GridSearchCV is a function that is in sklearn's model_selection package. It allows you to specify the different values for each hyperparameter and try out all the possible combinations when fitting your model. It does the training and testing using cross validation of your dataset, hence the acronym CV in GridSearchCV. The end result of GridSearchCV is a set of hyperparameters that best fit your data according to the scoring metric that you want your model to optimize on.

For this example, specify the various values for the C, gamma, and kernel hyperparameters:

# trying out the various parameters
param_grid = {
    'C': [0.1, 1, 10, 100],
    'gamma' : [0.0001, 0.001, 0.1,1],
    'kernel' : ['rbf', 'poly']
}

svc = svm.SVC(probability=True)
print("Starting training, please wait ...")

# exhaustive search over specified hyper parameter
# values for an estimator
model = GridSearchCV(svc,param_grid)
model.fit(x_train, y_train)

# print the parameters for the best performing model
print(model.best_params_)

After a while, you should see something like the following (based on my dataset of images):

{'C': 10, 'gamma': 0.0001, 'kernel': 'rbf'}

At this moment, you have also trained a model using the above parameters.

Finding the Accuracy

With the model trained, you want to use the test set to see how your model performs:

y_pred = model.predict(x_test)
print(f"The model is {accuracy_score(y_pred,y_test) * 100}% accurate")

For my dataset, I get the following result:

The model is 85.71428571428571% accurate

I will now save the trained model onto disk:

pickle.dump(model, open('faces_model.pickle','wb'))

Making Predictions

Finally, let's use the set of test faces to see how well the model performs (see Listing 8).

Listing 8: Testing the model

import cv2
import pickle

# loading the model and label
model = pickle.load(open('faces_model.pickle','rb'))
categories = pickle.load(open('faces_labels.pk', 'rb'))

# for detecting faces
facecascade = cv2.CascadeClassifier(
    'haarcascade_frontalface_default.xml')

for i in range(1,40):
    test_image_filename = f'./facetest/face{i}.jpg'

# load the image
imgtest = cv2.imread(test_image_filename, cv2.IMREAD_COLOR)
image_array = np.array(imgtest, "uint8")

# get the faces detected in the image
faces = facecascade.detectMultiScale(imgtest,
    scaleFactor = 1.1, minNeighbors = 5)

# if not exactly 1 face is detected,
# skip this photo
if len(faces) != 1:
    print(f'---We need exactly 1 face; photo skipped---\n')
    continue

for (x_, y_, w, h) in faces:
    # draw the face detected
    face_detect = cv2.rectangle(
        imgtest, (x_, y_), (x_+w, y_+h),
        (255, 0, 255), 2)
    plt.imshow(face_detect)
    plt.show()

    # resize and flatten the face data
    roi = image_array[y_: y_ + h, x_: x_ + w]
    img_resize = resize(roi, new_image_size)
    flattened_image = [img_resize.flatten()]
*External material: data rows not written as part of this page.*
(* ===== verification/Results.v ===== *)
(** * [Results]: collections that are evaluated when they are used

    [results.cpp]: a [Results] is backed by nothing, a table, a list of links, a
    query or a view, and turns into a view when it has to be evaluated. Core's
    tables, link lists, queries, views and orderings are a class of operations.
    A row is its index in the table, at the version that is read. The cached
    object schema and the arguments of messages are left out. *)
From S2P Require Import Prelude.
From S2P Require Import CallbackLoop.
From S2P Require Import IndexSets.
From S2P Require Import SchemaTypes.
From S2P Require Import Schemas.
From S2P Require Import Effects.

(** ** Core *)
Inductive Descriptor (So Di : Type) :=
| SortDescriptor (s : So)
| DistinctDescriptor (u : Di)
| LimitDescriptor (n : Z).
Arguments SortDescriptor {So Di} s.
Arguments DistinctDescriptor {So Di} u.
Arguments LimitDescriptor {So Di} n.

Inductive ColumnType := type_Timestamp | type_Double | type_Float | type_Int | type_Other.
Inductive Aggregate := Max | Min | Sum | Average.

(** [core_group] is what a transaction reads. The result of an aggregate comes
    with the row it was found in, or the number of values it is of. *)
Class Core := {
  core_group : Type;
  core_query : Type;
  core_view : Type;
  core_links : Type;
  core_ordering : Type;
  core_sort : Type;
  core_distinct : Type;
  core_value : Type;
  core_mixed : Type;
  table_size : core_group -> Z;
  table_find_first : core_group -> core_value -> Z;
  table_clear : core_group -> core_group;
  table_aggregate : core_group -> Aggregate -> Z -> core_mixed * Z;
  column_count : core_group -> Z;
  column_type : core_group -> Z -> option ColumnType;
  link_rows : core_group -> core_links -> list Z;
  link_find : core_group -> core_links -> Z -> Z;
  remove_all_target_rows : core_group -> core_links -> core_group;
  no_query : core_query;
  query_has_table : core_query -> bool;
  where_table : core_query;
  where_links : core_links -> core_query;
  where_view : core_view -> core_query;
  and_query : core_query -> core_query -> core_query;
  sync_view_if_needed : core_group -> core_query -> core_query;
  find_all : core_group -> core_query -> core_ordering -> core_view;
  query_count : core_group -> core_query -> core_ordering -> Z;
  query_find : core_group -> core_query -> Z;
  query_in_table_order : core_query -> bool;
  no_view : core_view;
  view_rows : core_group -> core_view -> list (option Z);
  view_get_query : core_view -> core_query;
  sync_if_needed : core_group -> core_view -> core_view;
  view_is_in_sync : core_group -> core_view -> bool;
  view_is_attached : core_view -> bool;
  view_find_by_source_ndx : core_group -> core_view -> Z -> Z;
  view_find_first : core_group -> core_view -> core_value -> Z;
  view_aggregate : core_group -> core_view -> Aggregate -> Z -> core_mixed * Z;
  view_clear : core_group -> core_view -> core_group * core_view;
  view_in_table_order : core_view -> bool;
  no_ordering : core_ordering;
  descriptors : core_ordering -> list (Descriptor core_sort core_distinct);
  will_apply_sort : core_ordering -> bool;
  will_apply_distinct : core_ordering -> bool;
  will_apply_limit : core_ordering -> bool;
  append_sort : core_ordering -> core_sort -> core_ordering;
  append_distinct : core_ordering -> core_distinct -> core_ordering;
  append_limit : core_ordering -> Z -> core_ordering;
  sort_descriptor : list (list Z) -> list bool -> core_sort;
  distinct_descriptor : list (list Z) -> core_distinct
}.

Definition ordering_is_empty `{Core} (o : core_ordering) : bool := match descriptors o with [] => true | _ => false end.

(** ** The members *)
Inductive Mode := Empty | Table | Query | LinkView | TableView.
#[global] Instance Mode_eq_dec : EqDecision Mode.
Proof. solve_decision. Defined.

Inductive UpdatePolicy := Auto | Never.
#[global] Instance UpdatePolicy_eq_dec : EqDecision UpdatePolicy.
Proof. solve_decision. Defined.

Inductive ResultsError :=
| InvalidatedException
| OutOfBoundsIndexException (requested valid_count : Z)
| DetatchedAccessorException
| IncorrectTableException
| UnsupportedColumnTypeException (column : Z)
| InvalidTransactionException
| UnimplementedOperationException
| invalid_key_path (keypath : string) (reason : SchemaError)
| invalid_argument (reason : SchemaError)
| snapshot_logic_error.

(** The Realm at the time of a call: what it reads, its state, and what it says of
    the table: whether it is attached, in the group or a list of values of
    [element_type], and the object type its name stands for. *)
Record Env `{Core} := mkEnv {
  group : core_group;
  table_attached : bool;
  is_in_transaction : bool;
  immutable : bool;
  is_partial : bool;
  can_deliver_notifications : bool;
  in_group : bool;
  element_type : PropertyType;
  table_object_type : string;
  realm_schema : Schema
}.
Arguments mkEnv {_}. Arguments group {_}. Arguments table_attached {_}. Arguments is_in_transaction {_}. Arguments immutable {_}.
Arguments is_partial {_}. Arguments can_deliver_notifications {_}. Arguments in_group {_}. Arguments element_type {_}.
Arguments table_object_type {_}. Arguments realm_schema {_}.

(** A row accessor: its row, if it is attached, and whether it is of the table *)
Record RowExpr := mkRow { row_index : option Z; of_this_table : bool }.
    # predict the probability
    probability = \ model.predict_proba(flattened_image)

    for i, val in enumerate(categories):
        print(f'{val}={probability[0][i] * 100}%')
    print(f"{categories[model.predict(flattened_image)[0]]}")
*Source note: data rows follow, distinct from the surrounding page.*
(* ===== verification/ResultsFacts.v ===== *)
(** * What a [Results] denotes

    The laws of core's queries and views, the rows a [Results] stands for, and
    what evaluating and reading it gives: its rows, and a state that denotes the
    same at every version. *)
From S2P Require Import Prelude.
From S2P Require Import CallbackLoop.
From S2P Require Import IndexSets.
From S2P Require Import SchemaTypes.
From S2P Require Import Schemas.
From S2P Require Import Effects.
From S2P Require Import Results.

(** ** Positions *)
Definition position {A} `{EqDecision A} (x : A) (l : list A) : Z :=
  let i := find_if (fun y => bool_decide (y = x)) l in
  if (i =? length l)%nat then npos else Z.of_nat i.

(** The objects of some rows, some of them gone *)
Definition objects_at (objs : list Z) (rows : list (option Z)) : list Z :=
  omap (fun row => row ≫= fun i => objs !! Z.to_nat i) rows.

(** ** The laws of core *)
Definition is_sort {So Di} (d : Descriptor So Di) : bool := match d with SortDescriptor _ => true | _ => false end.
Definition is_distinct {So Di} (d : Descriptor So Di) : bool := match d with DistinctDescriptor _ => true | _ => false end.
Definition is_limit {So Di} (d : Descriptor So Di) : bool := match d with LimitDescriptor _ => true | _ => false end.

(** [matching] is what a query finds in the order it finds it, [satisfies] whether a
    row meets a query's conditions, [objects] the identities of the rows. *)
Class CoreLaws `{HC : Core} := {
  matching : core_group -> core_query -> list Z;
  satisfies : core_group -> core_query -> Z -> bool;
  sort_rows : core_group -> core_sort -> list Z -> list Z;
  distinct_rows : core_group -> core_distinct -> list Z -> list Z;
  aggregate_of : core_group -> Aggregate -> Z -> list (option Z) -> core_mixed * Z;
  objects : core_group -> list Z;
  apply_descriptor (g : core_group) (rows : list Z) (d : Descriptor core_sort core_distinct) : list Z :=
    match d with
    | SortDescriptor s => sort_rows g s rows
    | DistinctDescriptor u => distinct_rows g u rows
    | LimitDescriptor n => take (Z.to_nat n) rows
    end;
  arrange (g : core_group) (o : core_ordering) (rows : list Z) : list Z :=
    foldl (apply_descriptor g) rows (descriptors o);
  view_steady g g' v : length (view_rows g' v) = length (view_rows g v);
  objects_size g : Z.of_nat (length (objects g)) = table_size g;
  matching_table g : matching g where_table = seqZ 0 (table_size g);
  matching_links g l : matching g (where_links l) = link_rows g l;
  matching_view g v : view_rows g (sync_if_needed g v) = Some <$> matching g (where_view v);
  matching_and g q p : matching g (and_query q p) = List.filter (satisfies g p) (matching g q);
  matching_sync g g' q : matching g (sync_view_if_needed g' q) = matching g q;
  table_synced g : sync_view_if_needed g where_table = where_table;
  links_synced g l : sync_view_if_needed g (where_links l) = where_links l;
  none_has_table : query_has_table no_query = false;
  table_has_table : query_has_table where_table = true;
  links_have_table l : query_has_table (where_links l) = true;
  view_has_table v : query_has_table (where_view v) = true;
  and_has_table q p : query_has_table (and_query q p) = query_has_table q;
  sync_has_table g q : query_has_table (sync_view_if_needed g q) = query_has_table q;
  find_first_match g q : query_find g (sync_view_if_needed g q) = hd npos (matching g q);
  count_matches g q o : will_apply_distinct o = false ->
    query_count g (sync_view_if_needed g q) o = Z.of_nat (length (arrange g o (matching g q)));
  found g q o : view_rows g (find_all g (sync_view_if_needed g q) o) = Some <$> arrange g o (matching g q);
  found_synced g g' q o :
    view_rows g' (sync_if_needed g' (find_all g (sync_view_if_needed g q) o)) = Some <$> arrange g' o (matching g' q);
  found_query g g' q o : matching g' (view_get_query (find_all g q o)) = matching g' q;
  found_has_table g q o : query_has_table (view_get_query (find_all g q o)) = query_has_table q;
  sync_again g g' v : view_rows g' (sync_if_needed g' (sync_if_needed g v)) = view_rows g' (sync_if_needed g' v);
  sync_query_same g g' v : matching g' (view_get_query (sync_if_needed g v)) = matching g' (view_get_query v);
  sync_query_has_table g v : query_has_table (view_get_query (sync_if_needed g v)) = query_has_table (view_get_query v);
  view_position g v i : view_find_by_source_ndx g v i = position (Some i) (view_rows g v);
  link_position g l i : link_find g l i = position i (link_rows g l);
  aggregates_view g v f c : view_aggregate g v f c = aggregate_of g f c (view_rows g v);
  aggregates_table g f c : table_aggregate g f c = aggregate_of g f c (Some <$> seqZ 0 (table_size g));
  applies_sort o : will_apply_sort o = existsb is_sort (descriptors o);
  applies_distinct o : will_apply_distinct o = existsb is_distinct (descriptors o);
  applies_limit o : will_apply_limit o = existsb is_limit (descriptors o);
  nothing_ordered : descriptors no_ordering = [];
  arrange_sort g o s rows : arrange g (append_sort o s) rows = sort_rows g s (arrange g o rows);
  arrange_distinct g o u rows : arrange g (append_distinct o u) rows = distinct_rows g u (arrange g o rows);
  arrange_limit g o n rows : arrange g (append_limit o n) rows = take (Z.to_nat n) (arrange g o rows);
  sort_not_distinct o s : will_apply_distinct (append_sort o s) = will_apply_distinct o;
  sort_not_limit o s : will_apply_limit (append_sort o s) = will_apply_limit o;
  sort_perm g s rows : sort_rows g s rows ≡ₚ rows;
  sort_filter g s f rows : sort_rows g s (List.filter f rows) = List.filter f (sort_rows g s rows);
  distinct_sublist g u rows : distinct_rows g u rows `sublist_of` rows;
  cleared_table g : objects (table_clear g) = [];
  cleared_view g v : objects (view_clear g v).1 ≡ₚ
    base.filter (fun x => x ∉ objects_at (objects g) (view_rows g v)) (objects g);
  cleared_empty g v : view_rows (view_clear g v).1 (view_clear g v).2 = [];
  cleared_links g l : objects (remove_all_target_rows g l) ≡ₚ
    base.filter (fun x => x ∉ objects_at (objects g) (Some <$> link_rows g l)) (objects g)
}.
Figure 17 shows some of the positive results.

Figure 17: Some of the positive results using the trained SVM model

However, there are also some misses (see Figure 18).

Figure 18: A negative prediction using the trained SVM model

Summary

I've attempted to cover a few huge topics in the span of a single article. One topic that I briefly touched on was convolutional neural network (CNN), which, by itself is a topic that requires an entire book to cover in detail. Nevertheless, I hope you now have a good idea of how to perform face recognition using the various libraries covered in this article. There are some other techniques and tools that you can also use, but I will leave it for another day. Have fun!